Step 4: The Customer Review Intelligence Method

Here is a tactic that I genuinely believe is underutilised by 95% of businesses, and it costs exactly nothing: mining competitor reviews for intelligence.

Go to every platform where your competitors have public reviews — Google, Trustpilot, Amazon (if applicable), Yelp, Capterra, G2, App Store — and read them. All of them. Not just the headline ratings. The actual text.

You are looking for three things:

  1. Recurring praise: What do customers consistently love? This tells you what the market values and what you need to match or exceed.
  2. Recurring complaints: What do customers consistently hate? This is your competitive opening. If their customers keep complaining about slow shipping, terrible customer service, or confusing packaging — that is your product differentiation brief, handed to you for free by their own dissatisfied customers.
  3. Language patterns: How do customers describe their problems and solutions? This is gold for your marketing copy. Use their exact language. It resonates because it’s genuine.

This method is sometimes called the “Voice of Customer” (VoC) analysis in academic literature, and research published in the International Journal of Academic Research in Business and Social Sciences confirms that customer-driven language and insight is a primary driver of sustainable competitive advantage [5].

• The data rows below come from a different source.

Lemma insert_by_distance_Permutation (p : nat * fl) (l : list (nat * fl)) :
  Permutation (insert_by_distance p l) (p :: l).
Proof.
  induction l as [| h t IH]; simpl; [reflexivity |].
  destruct (fleb (snd p) (snd h)); [reflexivity |].
  rewrite IH. apply perm_swap.
Qed.

Lemma sort_by_distance_Permutation (l : list (nat * fl)) :
  Permutation (sort_by_distance l) l.
Proof.
  induction l as [| h t IH]; simpl; [constructor |].
  rewrite insert_by_distance_Permutation. now constructor.
Qed.

(** The positions of the ranked candidates are pairwise different. *)
Lemma ranked_candidates_positions (query child_id : string) (s : Store fl) :
  NoDup (map fst (ranked_candidates create_embedding query child_id s)).
Proof.
  unfold ranked_candidates.
  eapply Permutation_NoDup.
  - apply Permutation_map. symmetry. apply sort_by_distance_Permutation.
  - rewrite enumerate_fst. apply seq_NoDup.
Qed.

(** Either the search returns nothing, or it went through the whole
    pipeline. *)
Lemma search_cases (query child_id : string) (top_k : Z) (s : Store fl) :
  search_similar_diaries create_embedding query child_id top_k s = []
  \/ (0 < Z.min top_k (Z.of_nat (List.length (filtered_metadata_of child_id s)))
      /\ same_dimension create_embedding query child_id s
      /\ Forall2 (picked create_embedding query child_id s)
                 (firstn (Z.to_nat
                            (Z.min top_k
                               (Z.of_nat
                                  (List.length
                                     (filtered_metadata_of child_id s)))))
                         (ranked_candidates create_embedding query child_id s))
                 (search_similar_diaries create_embedding query child_id
                                         top_k s)).
Proof.
  assert (H : search_similar_diaries create_embedding query child_id top_k s = []
              \/ search_similar_diaries create_embedding query child_id top_k s
                 <> []).
  { destruct (search_similar_diaries create_embedding query child_id top_k s);
      [left; reflexivity | right; discriminate]. }
  destruct H as [H | H]; [now left | right].
  destruct (search_nonempty_inv _ _ _ _ _ _ H) as [Hq [Hfm Hbody]].
  exact (search_body_pipeline _ _ _ _ _ _ _ Hq Hfm Hbody).
Qed.

(** X1: the search never returns more than [top_k] diaries, and none when
    [top_k] is not positive; no assumption on the store or the vectors. *)
Theorem search_at_most_top_k (query child_id : string) (top_k : Z)
    (s : Store fl) :
  Z.of_nat (List.length
              (search_similar_diaries create_embedding query child_id top_k s))
  <= Z.max 0 top_k.
Proof.
  destruct (search_cases query child_id top_k s) as [-> | [Hk [_ Hall]]];
    [simpl; lia |].
  rewrite <- (Forall2_length Hall), length_firstn. lia.
Qed.

(** X2: every returned diary has an embedding record in the metadata
    store: a diary whose embedding was never stored is not returned. *)
Theorem search_results_have_embedding (query child_id : string) (top_k : Z)
    (s : Store fl) :
  Forall (fun d => In (diary_id d)
                      (map meta_diary_id (load_embeddings_metadata s)))
         (search_similar_diaries create_embedding query child_id top_k s).
Proof.
  destruct (search_cases query child_id top_k s) as [-> | [_ [_ Hall]]];
    [constructor |].
  apply Forall_forall. intros d Hd.
  destruct (Forall2_In_r _ _ _ d Hall Hd) as [p [_ Hp]].
  apply picked_diary_id in Hp. destruct Hp as [m [Hm [Hid _]]].
  unfold filtered_metadata_of in Hm. apply filter_In in Hm.
  rewrite Hid. apply in_map. tauto.
Qed.

Lemma filtered_metadata_unique (child_id : string) (s : Store fl) :
  unique_embedding_records s ->
  NoDup (map meta_diary_id (filtered_metadata_of child_id s)).
Proof.
  unfold unique_embedding_records, filtered_metadata_of. intros Hnd.
  rewrite <- (filter_map_swap
                (fun k => str_in k (map diary_id (child_diaries_of child_id s)))
                meta_diary_id).
  now apply NoDup_filter.
Qed.
(** [__bulk_state<Previous, Size, Fn, R>], members [__snd_], [__recv_] and
    [__arguments_data_]. *)
Record __bulk_state := mk_bulk_state {
  bst_snd_ : system_bulk_sender;
  bst_recv_ : R;
  bst_arguments_data_ : Z
}.

(** Calls that leave the header. *)
Inductive event :=
| ev_schedule (sched : Z) (cb : callback) (data : Z)
    (* sched->__schedule(sched, cb, data) *)
| ev_bulk_schedule (sched : Z) (cb : callback) (fn : item_function) (data size : Z)
    (* sched->__bulk_schedule(sched, cb, fn, data, size) *)
| ev_receiver (r : R) (c : completion)
    (* stdexec::set_value / set_stopped / set_error on the user's receiver *)
| ev_fun (f : Fn) (idx : Z) (args : values)
    (* __fun_(idx, args...) *)
| ev_connect_foreign (p : P) (i : __bulk_intermediate_receiver) (this : Z)
    (* stdexec::connect(p, i), the result constructed at this *)
| ev_start_foreign (this : Z).
    (* stdexec::start on a foreign operation state *)

(** The store: live [__op] objects and live [__bulk_state] objects by
    address, live [new char[]] blocks with the tuple stored in them, the
    allocator's next block, and the calls made so far, oldest first. *)
Record world := mk_world {
  ops : gmap Z __op;
  bulk_states : gmap Z __bulk_state;
  blocks : gmap Z values;
  next_block : positive;
  trace : list event
}.

(** ** The monad: state passing, [None] for undefined behaviour (a read
    through a dangling pointer, a double [delete[]]). *)
Definition M (A : Type) : Type := world → option (A * world).

Definition ret {A} (a : A) : M A := λ w, Some (a, w).

Definition bind {A B} (m : M A) (k : A → M B) : M B :=
  λ w, match m w with
       | Some (a, w') => k a w'
       | None => None
       end.

(** The world with one more call on its trace. *)
Definition record_event (e : event) (w : world) : world :=
  mk_world (ops w) (bulk_states w) (blocks w) (next_block w) (trace w ++ [e]).

Definition emit (e : event) : M unit := λ w, Some (tt, record_event e w).

Definition load_op (a : Z) : M __op :=
  λ w, match ops w !! a with Some o => Some (o, w) | None => None end.

Definition store_op (a : Z) (o : __op) : M unit :=
  λ w, Some (tt, mk_world (<[a := o]> (ops w)) (bulk_states w) (blocks w)
                          (next_block w) (trace w)).

Definition load_state (a : Z) : M __bulk_state :=
  λ w, match bulk_states w !! a with Some s => Some (s, w) | None => None end.
(** * The blog build script: a shallow embedding and its properties

    The script under [public-site] reads markdown articles from
    [blog-content/], renders them, and writes one TypeScript module per
    article plus an [index.ts] into [src/data/blog/].  This file embeds its
    functions ([parseFrontmatter], [markdownToHtml], [processMarkdownFile],
    [generateTypeScriptFiles], [build], [deleteArticle], [main], ...) and
    proves properties of them.

    Conventions of the embedding.
    - A JavaScript string is a [list ascii] ([jsstring]): the bytes of its
      UTF-8 encoding, as the files are read and written.  The line
      terminators of the regular expressions (what [.] refuses, what [^] and
      [$] look at under the [m] flag) are LF, CR, U+2028 and U+2029, the last
      two as the three bytes of their encoding; [trim] removes the white
      space and the line terminators of ECMAScript.  A file is read as
      [readFileSync(path, 'utf-8')] reads it: bytes that are no UTF-8 become
      U+FFFD.  [toLowerCase] is embedded for ASCII texts; a run that lowers
      another text leaves what is embedded here ([Elsewhere]).
    - The script's directories are the fields of [FileSystem]; a file is
      addressed by its name inside its directory.  The script builds every
      path with [path.join(DIR, name)]: for a name that is a file name (not
      empty, not [.] or [..], without [/] and NUL) this is the entry [name]
      of [DIR]; a path made from any other name may lead out of [DIR], and a
      run that comes to use one leaves what is embedded here (the outcome
      [Elsewhere]).  Names are compared byte by byte (a case-sensitive file
      system).
    - Effects (file system, console, exit, exceptions, prompts) are threaded
      through the monad [M]. *)

From Stdlib Require Import Ascii String List ZArith Lia Bool.
From stdpp Require Import base option list strings pretty gmap fin_maps sorting.
From Equations Require Import Equations.
Import ListNotations.

Local Open Scope char_scope.
Local Open Scope list_scope.

(** ** JavaScript strings *)

Abbreviation jsstring := (list ascii) (only parsing).

(** The double quote, kept out of literals. *)
Definition dq : ascii := ascii_of_nat 34.

(** [js "..."] is the literal with every [~] standing for a double quote
    (the script itself never uses [~]). *)
Definition js (s : string) : jsstring :=
  map (fun c => if Ascii.eqb c "~" then dq else c) (list_ascii_of_string s).

Definition LF : ascii := ascii_of_nat 10.
Definition CR : ascii := ascii_of_nat 13.
Definition TAB : ascii := ascii_of_nat 9.
Definition NUL : ascii := ascii_of_nat 0.

(** The line terminators of one byte, LF and CR. *)
Definition is_line_terminator (c : ascii) : bool :=
  Ascii.eqb c LF || Ascii.eqb c CR.

(** The bytes of a character given by the numbers of its bytes. *)
Definition bytes (ns : list nat) : jsstring := map ascii_of_nat ns.

(** The line separator U+2028 and the paragraph separator U+2029. *)
Definition LS : jsstring := bytes [226; 128; 168].
Definition PS : jsstring := bytes [226; 128; 169].

(** A byte that continues a character of several bytes. *)
Definition is_continuation (c : ascii) : bool :=
  let n := nat_of_ascii c in Nat.leb 128 n && Nat.ltb n 192.

(** A character of one byte. *)
Definition is_ascii (c : ascii) : bool := Nat.ltb (nat_of_ascii c) 128.

Definition is_digit (c : ascii) : bool :=
  let n := nat_of_ascii c in Nat.leb 48 n && Nat.leb n 57.

Definition is_lower (c : ascii) : bool :=
  let n := nat_of_ascii c in Nat.leb 97 n && Nat.leb n 122.

Definition is_upper (c : ascii) : bool :=
  let n := nat_of_ascii c in Nat.leb 65 n && Nat.leb n 90.

Definition to_upper (c : ascii) : ascii :=
  if is_lower c then ascii_of_nat (nat_of_ascii c - 32) else c.

Definition to_lower (c : ascii) : ascii :=
  if is_upper c then ascii_of_nat (nat_of_ascii c + 32) else c.

Module Js.

(** [s.startsWith(p)] *)
Fixpoint startsWith (p s : jsstring) : bool :=
  match p, s with
  | [], _ => true
  | _ :: _, [] => false
  | a :: p', b :: s' => Ascii.eqb a b && startsWith p' s'
  end.

(** [s.endsWith(p)] *)
Definition endsWith (p s : jsstring) : bool :=
  startsWith (rev p) (rev s).

(** [s.indexOf(p)], [None] for -1. *)
Fixpoint indexOf (p s : jsstring) : option nat :=
  if startsWith p s then Some 0
  else match s with
       | [] => None
       | _ :: s' => S <$> indexOf p s'
       end.

(** [s.includes(p)] *)
Definition includes (p s : jsstring) : bool :=
  match indexOf p s with Some _ => true | None => false end.

(** ECMAScript WhiteSpace and LineTerminator, what [trim] removes: TAB, LF,
    VT, FF, CR, SPACE, U+00A0, U+1680, U+2000 to U+200A, U+2028, U+2029,
    U+202F, U+205F, U+3000 and U+FEFF. *)
Definition WHITE_SPACE : list jsstring :=
  map (fun n => bytes [n]) [9; 10; 11; 12; 13; 32]
  ++ [bytes [194; 160]; bytes [225; 154; 128]]
  ++ map (fun k => bytes [226; 128; 128 + k]) (seq 0 11)
  ++ [LS; PS; bytes [226; 128; 175]; bytes [226; 129; 159]; bytes [227; 128; 128];
      bytes [239; 187; 191]].

(** The length of the one of [seqs] a text begins with, 0 if there is
    none. *)
Definition space_at (seqs : list jsstring) (s : jsstring) : nat :=
  match List.find (fun ws => startsWith ws s) seqs with
  | Some ws => length ws
  | None => 0
  end.

(** The text without the [seqs] it begins with; [fuel] bounds their
    number. *)
Fixpoint strip (seqs : list jsstring) (fuel : nat) (s : jsstring) : jsstring :=
  match fuel with
  | 0 => s
  | S fuel' =>
      match space_at seqs s with
      | 0 => s
      | S n => strip seqs fuel' (drop (S n) s)
      end
  end.

Definition trimStart (s : jsstring) : jsstring := strip WHITE_SPACE (length s) s.

Definition trimEnd (s : jsstring) : jsstring :=
  rev (strip (map (@rev ascii) WHITE_SPACE) (length s) (rev s)).

(** [s.trim()] *)
Definition trim (s : jsstring) : jsstring := trimEnd (trimStart s).

(** [s.toLowerCase()] for a text of ASCII characters, where it lowers the
    letters A to Z; the lower case of other characters is not embedded
    ([None]).  The script lowers only the answers typed at its prompts. *)
Definition toLowerCase (s : jsstring) : option jsstring :=
  if forallb is_ascii s then Some (map to_lower s) else None.

(** The order of two texts byte by byte. *)
Fixpoint byte_leb (a b : jsstring) : bool :=
  match a, b with
  | [], _ => true
  | _ :: _, [] => false
  | x :: a', y :: b' =>
      Nat.ltb (nat_of_ascii x) (nat_of_ascii y)
      || (Nat.eqb (nat_of_ascii x) (nat_of_ascii y) && byte_leb a' b')
  end.

(** The bytes of U+FFFD, the replacement character. *)
Definition REPLACEMENT : jsstring := bytes [239; 191; 189].

(** The first byte of a character of several bytes: how many bytes follow
    it, and the bounds of the first of them (the others lie between 128 and
    191). *)
Definition lead_byte (c : ascii) : option (nat * nat * nat) :=
  let n := nat_of_ascii c in
  if Nat.leb 194 n && Nat.leb n 223 then Some (1, 128, 191)
  else if Nat.eqb n 224 then Some (2, 160, 191)
  else if Nat.eqb n 237 then Some (2, 128, 159)
  else if Nat.leb 225 n && Nat.leb n 239 then Some (2, 128, 191)
  else if Nat.eqb n 240 then Some (3, 144, 191)
  else if Nat.eqb n 244 then Some (3, 128, 143)
  else if Nat.leb 241 n && Nat.leb n 243 then Some (3, 128, 191)
  else None.

(** The [need] bytes that follow a first byte: those that are there, whether
    they are all there, and the text behind them. *)
Fixpoint following (need lo hi : nat) (s : jsstring) : jsstring * bool * jsstring :=
  match need with
  | 0 => ([], true, s)
  | S need' =>
      match s with
      | c :: s' =>
          if Nat.leb lo (nat_of_ascii c) && Nat.leb (nat_of_ascii c) hi then
            let '(taken, complete, rest) := following need' 128 191 s' in
            (c :: taken, complete, rest)
          else ([], false, s)
      | [] => ([], false, [])
      end
  end.

Fixpoint decode (fuel : nat) (s : jsstring) : jsstring :=
  match fuel, s with
  | S fuel', c :: s' =>
      if is_ascii c then c :: decode fuel' s'
      else match lead_byte c with
           | None => REPLACEMENT ++ decode fuel' s'
           | Some (need, lo, hi) =>
               let '(taken, complete, rest) := following need lo hi s' in
               (if complete then c :: taken else REPLACEMENT) ++ decode fuel' rest
           end
  | _, _ => []
  end.

(** [buffer.toString('utf-8')], the text of a file with the bytes [s]: what
    is UTF-8 is kept, and every longest part of an ill-formed sequence
    becomes U+FFFD. *)
Definition utf8 (s : jsstring) : jsstring := decode (length s) s.

(** [s.split(c)] for a one-character separator: never the empty list. *)
Fixpoint split (sep : ascii) (s : jsstring) : list jsstring :=
  match s with
  | [] => [[]]
  | c :: s' =>
      if Ascii.eqb c sep then [] :: split sep s'
      else match split sep s' with
           | l :: ls => (c :: l) :: ls
           | [] => [[c]]
           end
  end.

(** [xs.join(sep)] *)
Fixpoint join (sep : jsstring) (xs : list jsstring) : jsstring :=
  match xs with
  | [] => []
  | [x] => x
  | x :: xs' => x ++ sep ++ join sep xs'
  end.

Definition eqb (a b : jsstring) : bool := bool_decide (a = b).

End Js.

(** ** Regular-expression replacement

    [s.replace(/re/g, r)] scans [s] from the left; where the expression
    matches, the match is replaced and the scan goes on behind it; where it
    does not, one character is copied.  A matcher gives, for the text at the
    current position, the replacement and the number of characters the match
    takes beyond its first one (no expression of the script matches the empty
    string). *)

Definition matcher : Type := jsstring -> option (jsstring * nat).

Equations? replace_g (m : matcher) (s : jsstring) : jsstring by wf (length s) lt :=
  replace_g m [] := [];
  replace_g m (c :: s') with m (c :: s') := {
    | Some (out, n) := out ++ replace_g m (drop n s');
    | None := c :: replace_g m s' }.
Proof.
  all: simpl; try rewrite length_drop; lia.
Qed.

(** ECMAScript LineTerminator (LF, CR, U+2028, U+2029) at the head of a
    text: the number of bytes it takes, 0 when the text begins with none.
    It is what [.] refuses, and what [^] and [$] look at under the [m]
    flag. *)
Definition terminator (s : jsstring) : nat :=
  match s with
  | c :: _ =>
      if is_line_terminator c then 1
      else if Js.startsWith LS s || Js.startsWith PS s then 3
      else 0
  | [] => 0
  end.

(** How far the line at the head of a text goes (what a greedy run of [.]
    takes): the number of bytes before its first line terminator. *)
Fixpoint line_end (s : jsstring) : nat :=
  match s with
  | [] => 0
  | c :: s' =>
      match terminator (c :: s') with
      | 0 => S (line_end s')
      | S _ => 0
      end
  end.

Case Study 1: How a Zero-Budget Coffee Shop Outmanoeuvred a Chain

Let me tell you about a small independent coffee shop — let’s call it The Brew Corner — that opened in a UK city already saturated with a major chain competitor. The owner had no marketing budget to speak of. What she did have was time, curiosity, and a willingness to do the unglamorous work.

She spent two weeks doing the following, all for free:

  • Reading every Google and Trustpilot review of the chain competitor in her city
  • Monitoring the chain’s local Instagram account and reading every comment
  • Conducting informal conversations with customers who visited both establishments

What she found was revelatory. The chain’s customers consistently praised the consistency of the product but complained about three things with striking regularity: the noise level, the lack of comfortable seating, and the feeling that they were being rushed through the transaction.

The Brew Corner owner redesigned her customer experience around exactly those three points: a quieter atmosphere, deliberately comfortable seating, and staff trained to make customers feel unhurried. She didn’t spend money on market research. She spent two weeks reading reviews that were publicly available and drawing intelligent conclusions.

Within six months, The Brew Corner had built a loyal local following and an average Google review score of 4.9 — higher than the chain. Zero-budget competitive analysis had created a meaningful, defensible competitive advantage.


Step 5: Analyse Competitors’ Job Listings

This one sounds unconventional. It is one of the most powerful free competitive intelligence tactics available.

Companies hire for what they are building next. If a competitor suddenly posts five job listings for software engineers specialising in machine learning — they’re building an AI-powered product. If they post roles for enterprise sales representatives — they’re moving upmarket. If they’re hiring a Director of International Expansion — they’re going global.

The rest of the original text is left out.